For every line that contains the string "else", pull that line out of the material below.

:: RECORDS PROVIDED ::

(** The array of noise is not read. *)
Definition test_unmanaged_padding : T unit :=
  BeginCase (c_literal "unmanaged structs / padding is deterministic when value-initialized") ;;
  first ← encode;
  second ← encode;
  CHECK 795 "CHECK(first.size() == 8)" (zlen first =? 8) ;;
  CHECK_BYTES 796 first [0x03; 0x00; 0x00; 0x00; 0x44; 0x33; 0x22; 0x11] ;;
  CHECK_BYTES_EQ 797 first second "value-initialized structs must serialize reproducibly" ;;
  packed ← serialize (MkPackedPair (fill_pair 1 3 kValue (replicate 5 0)));
  CHECK 805 "CHECK(packed.size() == 5)" (zlen packed =? 5) ;;
  CHECK_BYTES 806 packed [0x03; 0x44; 0x33; 0x22; 0x11] ;;
  CHECK_DO 808 "CHECK(Deserialize<PaddedPair>(first) == PaddedPair{3, 0x11223344})" (back ← deserialize PaddedPair first; mret (pair_eq 4 (PaddedPair_bytes back) (fill_pair 4 3 kValue (replicate 8 0)))) ;;
  CHECK_DO 809 "CHECK(Deserialize<PackedPair>(packed) == PackedPair{3, 0x11223344})" (back ← deserialize PackedPair packed; mret (pair_eq 1 (PackedPair_bytes back) (fill_pair 1 3 kValue (replicate 5 0)))) ;;
  CHECK_DO 820 "CHECK(!SerializesDeterministically<PaddedPair>(fillPair))" (b ← SerializesDeterministically MkPaddedPair 8 (fill_pair 4 3 kValue); mret (negb b)) ;;
  CHECK_DO 825 "CHECK(SerializesDeterministically<ScrubbedPair>(fillPair))" (SerializesDeterministically MkScrubbedPair 8 (fill_pair 4 3 kValue)) ;;
  CHECK_DO 829 "CHECK(SerializesDeterministically<PackedPair>(fillPair))" (SerializesDeterministically MkPackedPair 5 (fill_pair 1 3 kValue)) ;;
  mret tt.

Definition is_AltA (v : Alt) : option AltA := if v is inl a then Some a else None.
Definition is_AltB (v : Alt) : option AltB := if v is inr b then Some b else None.

(** [std::get<A>(v)], which throws for another alternative. *)
Definition get_ {A} (o : option A) : T A := match o with Some a => mret a | None => undefined end.

Definition test_unions : T unit :=
  BeginCase (c_literal "union / variant") ;;
  bytes ← serialize (inl (MkAltA (i32 7)) : Alt);
  CHECK_BYTES 836 bytes [0x00; 0x01; 0x07; 0; 0; 0] ;;
  back ← deserialize Alt bytes;
  CHECK 838 "CHECK(std::holds_alternative<AltA>(back))" (has_value (is_AltA back)) ;;
  CHECK_DO 839 "CHECK(std::get<AltA>(back).a == 7)" (a ← get_ (is_AltA back); mret (pval (AltA_a a) =? 7)) ;;
  bytes ← serialize (inr (MkAltB (str "wide")) : Alt);
  CHECK 843 "CHECK(bytes.size() >= 4)" (zlen bytes >=? 4) ;;
  CHECK_DO 844 "CHECK(bytes[0] == 0xFA && bytes[1] == 0x2C && bytes[2] == 0x01)" (b0 ← at_ bytes 0; b1 ← at_ bytes 1; b2 ← at_ bytes 2; mret ((b0 =? 0xFA) && (b1 =? 0x2C) && (b2 =? 0x01))) ;;
  back ← deserialize Alt bytes;
  CHECK 846 "CHECK(std::holds_alternative<AltB>(back))" (has_value (is_AltB back)) ;;
  CHECK_DO 847 "CHECK(std::get<AltB>(back).b == \qwide\q)" (b ← get_ (is_AltB back); mret (bool_decide (AltB_b b = str "wide"))) ;;
  bytes ← serialize (None : option Alt);
  CHECK_BYTES 851 bytes [0xFF] ;;
  CHECK_DO 852 "CHECK(!Deserialize<std::optional<Alt>>(bytes).has_value())" (back ← deserialize (option Alt) bytes; mret (negb (has_value back))) ;;
  bytes ← serialize (Some (inl (MkAltA (i32 1)) : Alt));
  back ← deserialize (option Alt) bytes;
  CHECK 856 "CHECK(back.has_value() && std::holds_alternative<AltA>(*back))" (holds (λ v, has_value (is_AltA v)) back) ;;
  mret tt.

:::

RESULT OF THIS TASK
Definition is_AltA (v : Alt) : option AltA := if v is inl a then Some a else None.
Definition is_AltB (v : Alt) : option AltB := if v is inr b then Some b else None.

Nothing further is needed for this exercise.